Table 6.5: Area (number of transistors) of the add/subtract exponentiation design

### 6.3.2 The Merged Exponentiation Design Cost

The time required to complete the modular multiplication process is  $l^2 + 4 l + 3$  cycles. The time needed to complete the modular exponentiation process is  $l^3 + 4 l^2 + 3 l$  cycles.

The longest path estimated is 31 b - 13 gates.

The overall time is  $(31 \ b \ l^3 + 124 \ b \ l^2 + 93 \ l \ b - 13 \ l^3 - 52 \ l^2 - 39 \ l) \ t$  nsec.

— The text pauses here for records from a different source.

Lemma admit_member : id ∈ sc_participants sc /\ sc_root_run_id sc = root_of s.
Proof.
  destruct (wf_participant σ Hwf _ _ Hs) as (_ & _ & _ & _ & _ & _ & _ & _ & sc0 & Hsc0 & Hr & Hin).
  assert (sc0 = sc) as -> by (unfold root_of in Hsc; congruence). done.
Qed.
Lemma admit_room :
  (count (pt_pending s) < MAX_AGENT_INBOX_MESSAGES)%N /\
  (ap_pending_bytes (pt_participant s) + slen (am_text m) <= MAX_AGENT_INBOX_BYTES)%N /\
  (sc_accepted sc < MAX_SCOPE_MESSAGES)%N /\
  (sc_pending_bytes sc + slen (am_text m) <= MAX_SCOPE_PENDING_BYTES)%N /\ (pt_accepted s < MAX_SCOPE_MESSAGES)%N.
Proof.
  unfold inbox_full, saturating_add, MAX_AGENT_INBOX_BYTES, MAX_SCOPE_PENDING_BYTES, u64_max in *.
  apply orb_false_iff in Hroom as [Hroom1 Hr4]. apply orb_false_iff in Hroom1 as [Hroom1 Hr3].
  apply orb_false_iff in Hroom1 as [Hr1 Hr2].
  apply N.leb_gt in Hr1, Hr3. apply N.ltb_ge in Hr2, Hr4.
  destruct (wf_scope σ Hwf _ _ Hsc) as (_ & _ & _ & Hsum & _).
  pose proof (sum_by_le (accepted_of σ) _ _ (proj1 admit_member)) as Hle.
  unfold accepted_of at 1 in Hle. rewrite Hs in Hle. split_and!; lia.
Qed.
Lemma admit_new : σ (message_stream (am_id m)) = [] /\ mess σ (am_id m) = None.
Proof.
  assert (σ (message_stream (am_id m)) = []) as He.
  { apply (at_version_empty σ batch [_; _] _ _ Hv eq_refl); [|done]. by repeat constructor. }
  split; [done|]. unfold mess. by rewrite He.
Qed.
Lemma admit_fits : participant_fit s' /\ scope_fit sc' /\ message_fit m.
Proof.
  destruct admit_room as (Hc & Hb & Ha & Hsb & Hp).
  destruct (latest_fit _ _ (wf_participants σ Hwf id) Hs) as (Hg & _ & _ & _ & Hf).
  unfold MAX_AGENT_INBOX_BYTES, MAX_SCOPE_MESSAGES, MAX_SCOPE_PENDING_BYTES, MAX_AGENT_INBOX_MESSAGES in *.
  unfold participant_fit, scope_fit, message_fit. cbn [admitted scope_admitted pt_participant pt_pending
    pt_accepted ap_generation ap_pending_messages ap_pending_bytes sc_accepted sc_pending_bytes].
  rewrite Hseq, Hacc. unfold count, u64_max in *. rewrite length_app. cbn [length receipt_fit].
  split_and!; try done; try lia. apply Forall_app. split; [done|]. apply Forall_singleton. cbn. lia.
Qed.
(** The streams. *)
Lemma admit_participants id0 : σ2 (participant_stream id0)
  = (σ (participant_stream id0) ++ if String.eqb id id0 then [record_to_value s'] else [])%list.
Proof. rewrite <- Hrec. unfold admission_events. streams. Qed.
Lemma admit_scopes k0 : σ2 (scope_stream k0)
  = (σ (scope_stream k0) ++ if true && String.eqb (scope_key s') k0 then [record_to_value sc'] else [])%list.
Proof. change (scope_key s') with (sha256_hex (root_of s)). rewrite <- Hroot. unfold admission_events. streams. Qed.
Lemma admit_messages mid : σ2 (message_stream mid)
  = (σ (message_stream mid) ++ if String.eqb (am_id m) mid then [record_to_value m] else [])%list.
Proof. unfold admission_events. streams. Qed.
Lemma admit_inboxes id0 : σ2 (inbox_stream id0)
  = (σ (inbox_stream id0) ++ if String.eqb id id0 then [Str (am_id m)] else [])%list.
Proof. rewrite <- Hrec. unfold admission_events. streams. Qed.
Lemma admit_mess mid : mess σ2 mid = if String.eqb (am_id m) mid then Some m else mess σ mid.
Proof. unfold mess. rewrite admit_messages. apply latest_if, admit_fits. Qed.
Lemma admit_old mid m0 : mess σ mid = Some m0 -> mess σ2 mid = Some m0.
Proof.
  intros Hm. rewrite admit_mess. destruct (String.eqb_spec (am_id m) mid) as [<-|_]; [|done].
  by rewrite (proj2 admit_new) in Hm.
Qed.
Lemma admit_evolves : evolves s s'.
Proof. split_and!; [done|done|]. cbn. lia. Qed.
Lemma admit_update : local_update σ σ2 id s' sc'.
Proof.
  destruct admit_fits as (Hf & Hfs & _).
  apply (local_update_of σ σ2 id s' sc' true Hf Hfs admit_participants admit_scopes); try done.
  - intros s0 Hs0. assert (s0 = s) as -> by congruence. apply admit_evolves.
  - intros sc0 Hsc0. change (scope_key s') with (sha256_hex (root_of s)) in Hsc0.
    by assert (sc0 = sc) as -> by congruence.
  - intros mid m0 Hm0 _. by apply admit_old.
  - intros mid m0. rewrite admit_mess. destruct (String.eqb_spec (am_id m) mid) as [<-|_]; [|done].
    intros [= <-]. by rewrite Hrec.
  - intros id0 Hne. by rewrite admit_inboxes, eqb_ne, app_nil_r.
Qed.
Lemma admit_participant : participant_ok σ2 id s'.
Proof.
  destruct (wf_participant σ Hwf _ _ Hs) as (Hid & Hc & Hb & _ & _ & Hcl & Ho & Hp & _).
  destruct admit_room as (Hc1 & Hb1 & _). destruct admit_member as [Hin Hr].
  unfold participant_ok. cbn [admitted pt_participant pt_pending ap_id ap_pending_messages ap_pending_bytes
    ap_open ap_closed_reason ap_root_run_id].
  split_and!; try done.
  - rewrite sum_by_app, Hb. cbn. lia.
  - unfold count in *. rewrite length_app. simpl. lia.
  - unfold is_open in Hopen. by rewrite Hopen.
  - apply Forall_app. split.
    + eapply Forall_impl; [exact Hp|]. intros i (m0 & Hm0 & Hx). exists m0. split; [by apply admit_old|done].
    + apply Forall_singleton. exists m. cbn. by rewrite admit_mess, String.eqb_refl.
  - exists sc'. split_and!; [apply (lu_scope _ _ _ _ _ admit_update)|exact Hr|exact Hin].
Qed.
Lemma admit_scope : scope_ok σ2 (scope_key s') sc'.
Proof.
  destruct (wf_scope σ Hwf _ _ Hsc) as (Hk & Hnd & Hcp & Ha & _ & Hby & _ & Hall).
  destruct admit_member as [Hin Hr]. destruct admit_room as (_ & _ & Hr3 & Hr4 & _).
  pose proof (part_after σ σ2 id s' (proj1 admit_fits) admit_participants) as Hpart.
  assert (accepted_of σ2 id = pt_accepted s + 1 /\ accepted_of σ id = pt_accepted s /\
    bytes_of σ2 id = ap_pending_bytes (pt_participant s) + slen (am_text m) /\
    bytes_of σ id = ap_pending_bytes (pt_participant s))%N as (Ha1 & Ha2 & Hb1 & Hb2)
    by (unfold accepted_of, bytes_of; by rewrite Hpart, String.eqb_refl, Hs).
  assert (forall q, q <> id -> accepted_of σ q = accepted_of σ2 q) as Hqa
    by (intros q Hne; unfold accepted_of; by rewrite Hpart, eqb_ne).
  assert (forall q, q <> id -> bytes_of σ q = bytes_of σ2 q) as Hqb
    by (intros q Hne; unfold bytes_of; by rewrite Hpart, eqb_ne).
  pose proof (sum_by_change _ _ _ _ Hnd Hin Hqa) as Hsa. pose proof (sum_by_change _ _ _ _ Hnd Hin Hqb) as Hsb.
  unfold scope_ok. cbn [scope_admitted sc_root_run_id sc_participants sc_accepted sc_pending_bytes sc_owner].
  split_and!; try done; try lia.
  eapply Forall_impl; [exact Hall|]. intros q (s0 & Hs0 & Hr0 & Ho0).
  destruct (part_later σ σ2 id s' sc' admit_update _ _ Hs0) as (s1 & Hs1 & He1). exists s1.
  rewrite (evolves_root _ _ He1), (evolves_owner _ _ He1). done.
Qed.
Lemma admit_sent mid m0 : mess σ2 mid = Some m0 -> am_recipient_id m0 = id -> message_ok σ2 mid m0.
Proof.
  assert (forall s0, part σ id = Some s0 -> evolves s0 s') as Hev.
  { intros s0 Hs0. assert (s0 = s) as -> by congruence. apply admit_evolves. }
  intros Hm0 Hr0. rewrite admit_mess in Hm0. destruct (String.eqb_spec (am_id m) mid) as [<-|_].
  - injection Hm0 as <-. split_and!; [done|apply Htext|apply Htext|]. exists s'. rewrite Hrec.
    split_and!; [apply (lu_part _ _ _ _ _ admit_update)|by rewrite Hroot| |].
    + intros _. unfold pending_ids. cbn. rewrite fmap_app. apply elem_of_app. right. by left.
    + eapply sender_later; [apply admit_update|apply admit_evolves|done].
  - eapply (sent_message σ σ2 id s' sc' Hwf (proj1 admit_fits) admit_participants Hev s); try done; [apply admit_update|].
    intros _ Hin. unfold pending_ids. cbn. rewrite fmap_app. apply elem_of_app. by left.
Qed.
Lemma admit_inbox : inbox_ok σ2 id.
Proof.
  destruct (wf_inbox σ Hwf id) as (ids & Hi & Hc & Hm & Hp). destruct (Hp s Hs) as [settled Hids].
  unfold accepted_of in Hc. rewrite Hs in Hc.
  exists (ids ++ [am_id m])%list. rewrite admit_inboxes, String.eqb_refl, Hi, fmap_app. unfold accepted_of.
  rewrite (part_after σ σ2 id s' (proj1 admit_fits) admit_participants), String.eqb_refl. split_and!; [done| | |].
  - unfold count in *. rewrite length_app. cbn. lia.
  - intros n mid Hn. destruct (decide (n < length ids)) as [Hlt|Hge].
    + rewrite lookup_app_l in Hn by done. destruct (Hm n mid Hn) as (m0 & Hm0 & Hx). exists m0.
      split; [by apply admit_old|done].
    + rewrite lookup_app_r in Hn by lia. destruct (n - length ids) as [|x] eqn:Hx; [|done]. injection Hn as <-.
      exists m. rewrite admit_mess, String.eqb_refl. split_and!; [done|done|]. unfold count in Hc. lia.
  - intros s0 [= <-]. exists settled. unfold pending_ids. cbn. by rewrite fmap_app, Hids, app_assoc.
Qed.
Lemma admit_wf : comm_wf σ2.
Proof.
  destruct admit_fits as (Hf & Hfs & Hfm).
  apply (local_wf σ σ2 id s' sc' Hwf admit_update).
  - exact (parts_typed σ σ2 id s' Hwf Hf admit_participants).
  - exact (scopes_typed σ σ2 s' sc' true Hwf Hfs admit_scopes).
  - intros k0. assert (σ2 (run_key_stream k0) = σ (run_key_stream k0)) as -> by (unfold admission_events; streams).
    apply (wf_runs σ Hwf).
  - intros k0. assert (σ2 (job_key_stream k0) = σ (job_key_stream k0)) as -> by (unfold admission_events; streams).
    apply (wf_jobs σ Hwf).
  - intros k0. assert (σ2 ("agent-message-key:" ++s k0) = (σ ("agent-message-key:" ++s k0)
      ++ if String.eqb k k0 then [record_to_value (mkMessageClaim fingerprint (am_id m))] else [])%list) as ->
      by (unfold admission_events; streams).
    apply single_if; [done| |apply (wf_claims σ Hwf)]. intros <-%String.eqb_eq.
    apply (at_version_empty σ batch [_; _; _; _] _ _ Hv eq_refl); [by repeat constructor|done].
  - intros k0. assert (σ2 ("agent-feed:" ++s k0) = (σ ("agent-feed:" ++s k0)
      ++ if String.eqb (sha256_hex (am_root_run_id m)) k0 then [record_to_value m] else [])%list) as ->
      by (unfold admission_events; streams). apply typed_if; [done|apply (wf_feeds σ Hwf)].
  - intros mid. rewrite admit_messages. destruct (String.eqb_spec (am_id m) mid) as [<-|_];
      [rewrite (proj1 admit_new)|rewrite app_nil_r; apply (wf_messages σ Hwf)].
    right. exists m. split_and!; [done|exact Hfm|by left].
  - apply admit_participant.
  - apply admit_scope.
  - apply admit_sent.
  - apply admit_inbox.
  - intros k0. assert (σ2 (job_key_stream k0) = σ (job_key_stream k0)) as -> by (unfold admission_events; streams).
    apply (job_later σ σ2 id s' sc' admit_update), (wf_job σ Hwf).
  - intros k0 i. assert (σ2 (run_key_stream k0) = σ (run_key_stream k0)) as -> by (unfold admission_events; streams).
    intros Hi. apply (run_later σ σ2 id s' sc' admit_update). by eapply (wf_run σ Hwf).
  - refine (parts_evolve σ σ2 id s' Hf admit_participants _).
    intros s0 Hs0. assert (s0 = s) as -> by congruence. apply admit_evolves.
  - exact (part_new σ id Hwf).
  - exact (part_name σ id s Hwf Hs).
  - intros mid. rewrite admit_messages. destruct (String.eqb_spec (am_id m) mid) as [<-|_]; [by right|].
    rewrite app_nil_r. by left.
  - intros k0. exists []. rewrite app_nil_r. unfold admission_events. streams.
  - intros r Hr. right. by exists s.
Qed.
End Admit.
End Step.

The  $AT^2$  cost is  $(240 \ b^2 + 1644 \ b + 604 + 144 \ l + 264 \ l \ b + 24 \ l^2 \ b) * <math>(31 \ b \ l^3 + 124 \ b \ l^2 + 93 \ l \ b - 13 \ l^3 - 52 \ l^2 - 39 \ l))^2 * t^2$ 

### 6.3.3 The Add/Subtract Exponentiation Design Cost

The time required to complete the modular multiplication is b+1 cycles.

The time needed to complete the exponentiation process is  $b^2 + b$  cycles.

The longest path delay in gates is 6b + 5 gates.

The overall time is  $6b^3 + 11b^2 + 5b t$  nsec.

The  $AT^2$  cost is  $(704 \ b + 48) * (6b^3 + 11b^2 + 5b)^2 * t^2$ 

# 6.4 VHDL Modeling

VHDL is an IEEE standard hardware description language [54]. It can describe hardware models at various levels of abstraction such as, behavioral, structural and data flow levels. The structural level can be described as register transfer level or as logic gate level or a combination of both [49].

The three modular exponentiation implementations are VHDL modeled at the structural level. The design entities are modeled to be parameterizable in terms of the number of words (l), and the word size (b). Note that the expandable design and the merged one divide the input data into l-words, each is b-bits. The add/subtract hardware, however, does not. It deals with the data as complete numbers represented in b-bits. All designs have been simulated and verified to be functionally correct.

Figure 6.2 shows an example for the VHDL code. This code models a bn-bit parallel multiplier, where bn is a parameter which determines the size of the multiplier. This model has been used throughout all designs to define multiplication of different sizes, as shown for 4-bits in Figure 4.4.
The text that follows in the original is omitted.